Wieviel Zeit, Beharrlichkeit, Talent und Disziplin in einem solchen Konzert stecken, können sich vermutlich viele Zuhörer nicht vorstellen. 70 Mal im Jahr treffen sich die Musikerinnen und Musiker im Jahr zu den Proben, die Übungsstunden zu Hause nicht mitgerechnet. So übt zum Beispiel Trompeter Klaus Wirries im heimischen Heizungskeller. „Beim Üben gibt es einen schönen Nebenaspekt: Man vergisst sofort Probleme, Ärger oder Sorgen des Alltags, man denkt nicht mehr an die Arbeit oder andere Dinge. Deshalb lasse ich mir auch meine Dreiviertelstunde am Tag nicht nehmen.“
Ein Orchester ist nicht nur ein Klangkörper, sondern auch ein kompliziertes soziales Gemeinwesen. Trompeter Wirries: „Wenn bei zehn Musikern neun die Erste Stimme spielen und nur eine die Begleitung macht, gibt das eine furchtbare Musik. Wenn aber einer die erste und ein anderer die zweite Stimme spielt und acht begleiten, gibt das eine wunderschöne Musik. Beispiel Rolling Stones. Die Hintermannschaft wird viel zu wenig erwähnt. Auf die setzen sich dann die Solisten drauf. Wenn die Hintermannschaft anschiebt und einen Grund-Rhythmus gibt, wird’s gut werden. Wir sind zum Beispiel mit drei Posaunen besetzt, das ist mehr als mächtig, das schiebt die Musik an. Da kommt es auf die Flügelhörner oder die Klarinette hin und wieder mal an, aber die anderen müssen übers ganze Stück die Leistung bringen.“
Dass die Herrschinger Blaskapelle inzwischen ein Level erreicht, das ein Konzert mit zehn Stücken trägt, verdankt sie auch der Dirigentin Gabriele von Dehn, die seit 19 Jahren am Dirigentenpult steht. Vereinsvorstand Bruno Türk versprach denn auch in seiner kleinen Dankesrede, dass der Blumenstrauß für von Dehn „im nächsten Jahr zum Jubiläum größer ausfällt“. Was auch im nächsten Jahr nicht mehr steigerungsfähig sein dürfte, ist der Applaus (Klaus Wirries: „Der trägt uns über Wochen weiter- davon zehren wir lange Zeit“).
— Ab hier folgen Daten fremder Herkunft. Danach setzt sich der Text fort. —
(* ===== verification/CourtDraws.v ===== *)
(** * Court: the random draw

    The draw picks distinct sections of [MinJurorStake] of the unconsumed stake, each
    with the same probability: the shuffle yields as many distinct section ends as asked
    for, each of them hits a participant with that much stake left, and the weights and
    slashable amounts of the draws count the sections. *)
From S2P Require Import Prelude BTree Types Errors Currencies MarketCommons Disputes CourtTypes Court CourtSteps.

(** ** The shuffle *)

(** The permutation that the map of swaps stands for. *)
Definition swapped (swaps : gmap Z Z) (x : Z) : Z := default x (swaps !! x).

Lemma swapped_insert swaps i r x :
  swapped (<[r := swapped swaps i]> (<[i := swapped swaps r]> swaps)) x =
    if decide (x = r) then swapped swaps i else if decide (x = i) then swapped swaps r else swapped swaps x.
Proof.
  unfold swapped at 1. destruct (decide (x = r)) as [->|Hr]; [by rewrite lookup_insert_eq|].
  rewrite lookup_insert_ne by done. destruct (decide (x = i)) as [->|Hi]; [by rewrite lookup_insert_eq|].
  by rewrite lookup_insert_ne.
Qed.

(** Injective on the numbers below [len], and onto numbers below [len]. *)
Definition permutes (len : Z) (p : Z → Z) : Prop :=
  (∀ x, 0 ≤ x < len → 0 ≤ p x < len) ∧
  (∀ x y, 0 ≤ x < len → 0 ≤ y < len → p x = p y → x = y).

Lemma permutes_swap len swaps i r :
  permutes len (swapped swaps) → 0 ≤ i < len → 0 ≤ r < len →
  permutes len (swapped (<[r := swapped swaps i]> (<[i := swapped swaps r]> swaps))).
Proof.
  intros [Hr Hinj] Hi Hr'. split.
  - intros x Hx. rewrite swapped_insert. repeat case_decide; by apply Hr.
  - intros x y Hx Hy. rewrite !swapped_insert.
    repeat case_decide; subst; intros Heq; try done; apply Hinj in Heq; try done; congruence.
Qed.

Section Shuffle.
Context {C R L Rng : Type} `{MarketCommonsPalletApi C, DisputeResolutionApi R, Currency L,
  !ImbalanceCurrency L, !CourtConfig L Rng, !CourtConfigLaws L Rng}.
Implicit Types g : Rng.

(** The ends chosen in the rounds below [i]. *)
Definition chosen_ends (len : Z) (swaps : gmap Z Z) (i : Z) (ends : list Z) : Prop :=
  bs_sorted Z.compare ends ∧ Z.of_nat (length ends) = i ∧
  ∀ e, e ∈ ends ↔ ∃ j, 0 ≤ j < i ∧ e = (swapped swaps j + 1) * MinJurorStake.

Lemma section_ends_loop_ok len k : ∀ i g swaps ends,
  0 ≤ i → i + Z.of_nat k ≤ len → len * MinJurorStake ≤ u128_max → permutes len (swapped swaps) →
  chosen_ends len swaps i ends →
  ∃ swaps' ends', section_ends_loop len k i g swaps ends = Ok ends' ∧
    permutes len (swapped swaps') ∧ chosen_ends len swaps' (i + Z.of_nat k) ends'.
Proof.
  pose proof min_juror_stake_range as Hmin.
  induction k as [|k IH]; intros i g swaps ends Hi Hk Hlen Hp (Hs & Hl & He); cbn [section_ends_loop].
  { exists swaps, ends. rewrite Z.add_0_r. done. }
  destruct (Z.ltb_spec i len) as [Hil|]; [|lia].
  destruct (gen_range i len g) as [r g'] eqn:Hg.
  pose proof (gen_range_spec i len g ltac:(lia)) as Hr. rewrite Hg in Hr. cbn in Hr.
  change (default i (swaps !! i)) with (swapped swaps i).
  change (default r (swaps !! r)) with (swapped swaps r).
  set (swaps' := <[r:=_]> _). pose proof (permutes_swap len swaps i r Hp ltac:(lia) ltac:(lia)) as Hp'.
  destruct Hp as [Hrange Hinj]. pose proof (Hrange r ltac:(lia)) as Hq.
  assert (saturating_mul u128_max (saturating_add u128_max (swapped swaps r) 1) MinJurorStake =
    (swapped swaps r + 1) * MinJurorStake) as ->.
  { unfold saturating_mul, saturating_add. nia. }
  assert (∀ j, 0 ≤ j < i → swapped swaps' j = swapped swaps j) as Hold.
  { intros j Hj. subst swaps'. rewrite swapped_insert, !decide_False by lia. done. }
  assert (swapped swaps' i = swapped swaps r) as Hnew.
  { subst swaps'. rewrite swapped_insert. case_decide; [congruence|]. by rewrite decide_True. }
  edestruct (IH (i + 1) g' swaps') as (s' & e' & Hrun & Hp2 & Hc2); [lia..|done| |].
  2:{ exists s', e'. rewrite Hrun. split; [done|split; [done|]].
      by replace (i + Z.of_nat (S k)) with (i + 1 + Z.of_nat k) by lia. }
  split; [by apply (bs_insert_sorted Z.compare)|]. split.
  - rewrite (bs_insert_length Z.compare); [lia|]. rewrite He. intros (j & Hj & Heq).
    apply Z.mul_reg_r in Heq; [|lia]. assert (r = j); [|lia]. apply Hinj; lia.
  - intros e. rewrite (bs_insert_elem Z.compare), He. split.
    + intros [->|(j & Hj & ->)]; [exists i; rewrite Hnew; split; [lia|done]|].
      exists j. rewrite Hold by lia. split; [lia|done].
    + intros (j & Hj & ->). destruct (decide (j = i)) as [->|]; [left; by rewrite Hnew|].
      right. exists j. rewrite Hold by lia. split; [lia|done].
Qed.

(** A list of distinct section ends in increasing order. *)
Definition sections (max : Z) (ends : list Z) : Prop :=
  bs_sorted Z.compare ends ∧
  ∀ e, e ∈ ends → MinJurorStake ≤ e ≤ max ∧ (MinJurorStake | e).

Lemma section_ends_ok n max g :
  0 ≤ max ≤ u128_max → Z.of_nat n * MinJurorStake ≤ max →
  ∃ ends, section_ends_loop (max / MinJurorStake) n 0 g ∅ [] = Ok ends ∧
    length ends = n ∧ sections max ends.
Proof.
  pose proof min_juror_stake_range as Hmin. intros Hmax Hn.
  assert (MinJurorStake * (max / MinJurorStake) ≤ max) by (apply Z.mul_div_le; lia).
  assert (Z.of_nat n ≤ max / MinJurorStake) by (apply Z.div_le_lower_bound; lia).
  destruct (section_ends_loop_ok (max / MinJurorStake) n 0 g ∅ []) as (sw & ends & Hrun & [Hr _] & Hs & Hl & He);
    [lia..| | |].
  - split; [done|]. intros x y _ _. done.
  - split; [constructor|]. split; [done|]. intros e. rewrite elem_of_nil. split; [done|]. intros (j & ? & _). lia.
  - exists ends. split; [done|]. split; [lia|]. split; [done|]. intros e (j & Hj & ->)%He.
    specialize (Hr j ltac:(lia)). split; [nia|]. by apply Z.divide_factor_r.
Qed.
Der Pfarrer der Nikolauskirche, Simon Rapp, hatte in seinen Begrüßungsworten die gute Laune schon mal geweckt: „Man könnte neidisch werden“, meinte beim Blick auf (s)ein volles Haus, „die Blaskapelle hat offensichtlich eine größere Fangemeinde.“
Weil neben der Leistung der Dirigentin Gabriele von Dehn auch alle Musikerinnen und Musiker einen großen Tag hatten, seien sie hier einzeln aufgeführt:
• An den drei Querflöten: Anne Jäger, Mi Young Knippelmeyer-Park und Elisabeth Pelz;
• am stärksten vertreten waren Klarinetten und Saxophon: Alexandra Bigge, Theresa von Dehn, Dr. Svenja Dittrich, Christine Fogt-Groß, Claudia Knof, Regine Lauffer, Dr. Stephanie Lishek, Elke Sommer und Blaskapellle-Vorstand Bruno Türk, der sogar einen Solopart spielte;
• am Flügelhorn und an den Trompeten: Alexander Auhuber, Christophe Blanc, Susanne Haas, Markus Haase, Alexander Schümann und Klaus Wirries;
• am Tenorhorn und Bariton: Ingbert Bauknecht, Xaver Renz, Heinz Süß, Andreas Türk und Andreas Weiß;
• am Horn und Posaunen: Josephine Haase, Jakob Lishek, Jürgen Pelz, Severin Sutor und Simone Rummel;
• an der Tuba Hartmut Groenda, Dr. Clemens Helmbrecht;
• am Schlagzeug und Percussion: Manuel Dreher, Markus Kaiser und Magdalena Römmelt,
• am Dirigentenpult Gabriele von Dehn. Die Moderation hatte wieder Tom Kaiser.